**Task directions**
Find every line in the records that holds the string "storage". Copy each one.

Data extracted from a collection
+ + +
(** * MediTrack: the order, restock and payment workflows of main14.py

    A shallow embedding of the data-access and workflow functions of
    [main14.py].  The SQLite store is a record of tables, each table a list
    of rows in rowid order; the single shared connection carries the
    committed tables and the tables as the connection sees them (committed
    rows plus the changes of the open transaction).  The Streamlit
    [st.cache_data] memo of every read accessor is part of the state, so
    that [.clear()] and the expiry of an entry after its [ttl] are visible.
    Python exceptions are an outcome of a computation; [try ... except] is a
    handler. *)

From Stdlib Require Import PrimFloat.
From Stdlib Require FloatOps SpecFloat.
From Stdlib Require Import ZArith QArith List String Bool Lia DecimalString.
From Stdlib Require Import Sorted Permutation.
Import ListNotations.
Local Open Scope Z_scope.

Notation "a +++ b" := (String.append a b) (at level 60, right associativity).

(** Python's [str] on an [int], as used by the f-strings of the source. *)
Definition str (z : Z) : string := NilZero.string_of_int (Z.to_int z).

(** ** Exceptions *)

Inductive exc_class : Type :=
| IntegrityError
| OperationalError
| NameError
| TypeError
| KeyError
| OverflowError.

(** An exception object: its class and the text [str(e)] gives. *)
Record exc : Type := { exc_type : exc_class; exc_str : string }.

Definition is_IntegrityError (e : exc) : bool :=
  match exc_type e with IntegrityError => true | _ => false end.

(** ** Numbers

    What SQLite hands to Python for a numeric column: an [int] for a value
    of storage class INTEGER, a [float], an IEEE 754 binary64, for one of
    storage class REAL. *)
Inductive number : Type :=
| PyInt (z : Z)
| PyFloat (f : PrimFloat.float).

(** The rational number a finite [float] stands for; [None] for an infinity
    or a NaN. *)
Definition exact_float (f : PrimFloat.float) : option Q :=
  match FloatOps.Prim2SF f with
  | SpecFloat.S754_zero _ => Some (0 # 1)
  | SpecFloat.S754_finite s m e =>
      let n := if s then Zneg m else Zpos m in
      Some (if 0 <=? e then inject_Z (n * 2 ^ e) else n # (Pos.pow 2 (Z.to_pos (- e))))
  | _ => None
  end.

Definition exact_value (a : number) : option Q :=
  match a with
  | PyInt z => Some (inject_Z z)
  | PyFloat f => exact_float f
  end.

(** ** Rows

    Columns are named as in the SQL of the source; where two tables share a
    column name the projection carries the table's prefix.  A price or an
    amount is the [number] bound or returned, without the conversions a
    column's declared type may add.  Columns that no modelled statement
    reads or writes (the descriptive columns of Drugs, the date of a
    payment) are left out. *)

Record drug : Type :=
  { D_id : Z; D_Name : string; D_Price : number; stock_no : Z }.

Record customer : Type :=
  { C_id : Z; C_Name : string; C_Password : string; C_Email : string;
    C_State : string; C_Number : string }.

Record order : Type :=
  { O_id : Z; O_Name : string; O_Items : string; O_Qty : Z; O_Date : string }.

Record supplier : Type :=
  { SupplierID : Z; SupplierName : string; ContactEmail : string;
    ContactNumber : string; Address : string; SupplierPassword : string }.

Record retail_pharmacy : Type :=
  { PharmacyID : Z; PharmacyName : string; PharmacyEmail : string;
    PharmacyPassword : string; rp_Address : string; PhoneNumber : string;
    BillingAddress : option string; TaxID : option string; rp_SupplierID : Z }.

Record restock_order : Type :=
  { RestockID : Z; ro_SupplierID : Z; DrugID : Z; Quantity : Z;
    ro_Status : string; PaymentStatus : option string }.

Record ticket : Type :=
  { TicketID : Z; tk_RestockID : Z; tk_SupplierID : Z; tk_Status : string }.

Record payment : Type :=
  { PaymentID : Z; pay_PharmacyID : Z; pay_SupplierID : Z; Amount : number;
    pay_PaymentMethodID : Z; pay_Status : string; Notes : option string;
    TransactionReference : string }.

Record payment_method : Type :=
  { PaymentMethodID : Z; MethodName : string; Description : string }.

Record pharmacy_payment : Type :=
  { pp_PharmacyID : Z; pp_PaymentMethodID : Z; AccountDetails : string;
    IsDefault : bool }.

Record supplier_notification : Type :=
  { NotificationID : Z; sn_SupplierID : Z; Title : string; Message : string;
    RelatedEntityType : string; RelatedEntityID : Z; IsRead : bool;
    CreatedAt : string }.

(** ** The store *)

Record tables : Type :=
  { Drugs : list drug;
    Customers : list customer;
    Orders : list order;
    Suppliers : list supplier;
    RetailPharmacies : list retail_pharmacy;
    RestockOrders : list restock_order;
    Tickets : list ticket;
    Payments : list payment;
    PaymentMethods : list payment_method;
    PharmacyPayments : list pharmacy_payment;
    SupplierNotifications : list supplier_notification }.

(** [conn]: the one connection of [get_connection], shared by every
    function.  [working] is what its cursors read and write; [commit]
    copies it to [committed].  Nothing in the source rolls back. *)
Record connection : Type :=
  { committed : tables; working : tables }.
+ + +
**Answer below**
    of storage class INTEGER, a [float], an IEEE 754 binary64, for one of
    storage class REAL. *)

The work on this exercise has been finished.